The total steps per day are displayed as a histogram. The mean value of the total number of steps taken per day (1.0766 × 10⁴) is highlighted by a vertical red line, the median (1.0766 × 10⁴) by a vertical blue line. The mean and the median overlap, and the peak of days with no recorded steps is gone. Both values have increased compared to the original data set. The increase of the mean, however, is much stronger.

hist(total_impsteps, breaks=11, 
     xlab="number of steps per day", 
     sub="(missing values imputed)",
     main="Histogram of total steps per day")
abline(v=impstep_mean, col="red", lwd=3)
abline(v=impstep_median, col="blue", lwd=3, lty=2)
legend(x="topright", legend=c("mean","median"), col=c("red","blue"), bty="n", lwd=3)

plot of chunk imphistogram

Due to imputation the total sum of steps in these two month increases from 570608 to 6.5674 × 10⁵.

sum(data$steps, na.rm=TRUE)

## [1] 570608

sum(impute$steps)

## [1] 656738

Are there differences in activity patterns between weekdays and weekends?

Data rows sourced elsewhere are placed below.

(** C5: on a fresh selection (1500 seconds, stopped), one [start] and
    then 1500 ticks leave 0 seconds and a stopped timer; each of the
    first 1499 ticks takes one second off and leaves the timer running;
    a further [start] changes nothing. *)
Theorem full_countdown (s : state) :
  secondsLeft s = 1500 -> running s = false ->
  let s' := Nat.iter 1500 tick (handleStart s) in
  secondsLeft s' = 0 ∧ running s' = false ∧ handleStart s' = s' ∧
  activeId s' = activeId s ∧ tasks s' = tasks s ∧
  ∀ k : nat, (k < 1500)%nat ->
    secondsLeft (Nat.iter k tick (handleStart s)) = 1500 - Z.of_nat k ∧
    running (Nat.iter k tick (handleStart s)) = true.
Proof.
  intros Hsec Hrun.
  assert (Hstart : handleStart s = setRunning true s).
  { unfold handleStart. rewrite Hsec. reflexivity. }
  assert (Hk : ∀ k : nat, (k < 1500)%nat ->
            Nat.iter k tick (handleStart s)
            = setSecondsLeft (fun prev => prev - Z.of_nat k) (setRunning true s)).
  { intros k Hlt. rewrite Hstart. apply ticks_countdown. fields. lia. }
  intros s'. subst s'. rewrite Nat.iter_succ.
  rewrite (Hk 1499%nat) by lia.
  rewrite tick_at_end by (fields; lia).
  fields. repeat apply conj; try reflexivity.
  intros k Hlt. rewrite (Hk k Hlt). fields. split; [lia | reflexivity].
Qed.

Lemma full_countdown_witness :
  let s' := Nat.iter 1500 tick (handleStart (handleTaskClick 2 initial)) in
  secondsLeft s' = 0 ∧ running s' = false ∧ handleStart s' = s'.
Proof.
  destruct (full_countdown (handleTaskClick 2 initial)) as (H1 & H2 & H3 & _);
    [reflexivity | reflexivity | ].
  exact (conj H1 (conj H2 H3)).
Defined.

(** C6: the remaining time starts at 1500, every click on a task puts
    it back to 1500, [start] and [pause] leave it alone, a tick at 1 or
    at 0 makes it 0 and stops the timer, a tick above 1 takes one off;
    hence it stays within 0 and 1500 along every run from the first
    render, ticks that fire late included. *)
Theorem secondsLeft_bounds :
  secondsLeft initial = 1500 ∧
  (∀ s i, secondsLeft (handleTaskClick i s) = 1500) ∧
  (∀ s, secondsLeft (handleStart s) = secondsLeft s) ∧
  (∀ s, secondsLeft (handlePause s) = secondsLeft s) ∧
  (∀ s, secondsLeft s = 1 ∨ secondsLeft s = 0 ->
        secondsLeft (tick s) = 0 ∧ running (tick s) = false) ∧
  (∀ s, 1 < secondsLeft s -> secondsLeft (tick s) = secondsLeft s - 1) ∧
  (∀ s a, 0 <= secondsLeft s <= 1500 -> 0 <= secondsLeft (step s a) <= 1500) ∧
  (∀ l, 0 <= secondsLeft (run initial l) <= 1500).
Proof.
  repeat apply conj.
  - reflexivity.
  - intros s i. unfold handleTaskClick. destruct (is_active s i); reflexivity.
  - intros s. unfold handleStart. destruct (0 <? secondsLeft s); reflexivity.
  - reflexivity.
  - intros s H. rewrite tick_at_end by lia. split; reflexivity.
  - intros s H. rewrite tick_above by lia. reflexivity.
  - apply step_seconds_bounds.
  - apply run_seconds_bounds.
Qed.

In order to identify differences between weekdays and weekends a daily acitity pattern is generated for both types of days. First the data is classified as recorded either on a weekday or on a weekend, and this information is stored in week. Then the data is aggregated by 5-minutes interval and weekday/-end. Using the ggplot function a panel plot contrasting the weekday and weekend activity is produced.

week <- factor(weekdays(impute$date) %in% c("Saturday","Sunday"), 
               labels=c("weekday","weekend"), ordered=FALSE)

impsteps <- aggregate(impute$steps, by=list(interval=impute$interval, weekday=week), mean)

library(ggplot2)
g <- ggplot(impsteps, aes(interval/60, x))
g + geom_line() + facet_grid(weekday ~ .) +
    scale_x_continuous(breaks=0:6*4, labels=paste(0:6*4,":00", sep="")) +
    theme_bw() +
    labs(y="average number of steps in 5-min interval") +
    labs(x="time of day (h)") +
    labs(title="Daily activity pattern")

plot of chunk weekends

Whereas peak and morning activity is highest during weekdays, the overall activity is higher on weekends. In light of the differences between weekdays and weekends it might be a better imputation strategy to use weekend interval averages for imputing weekend activity and weekday interval averages for imputing weekday activity.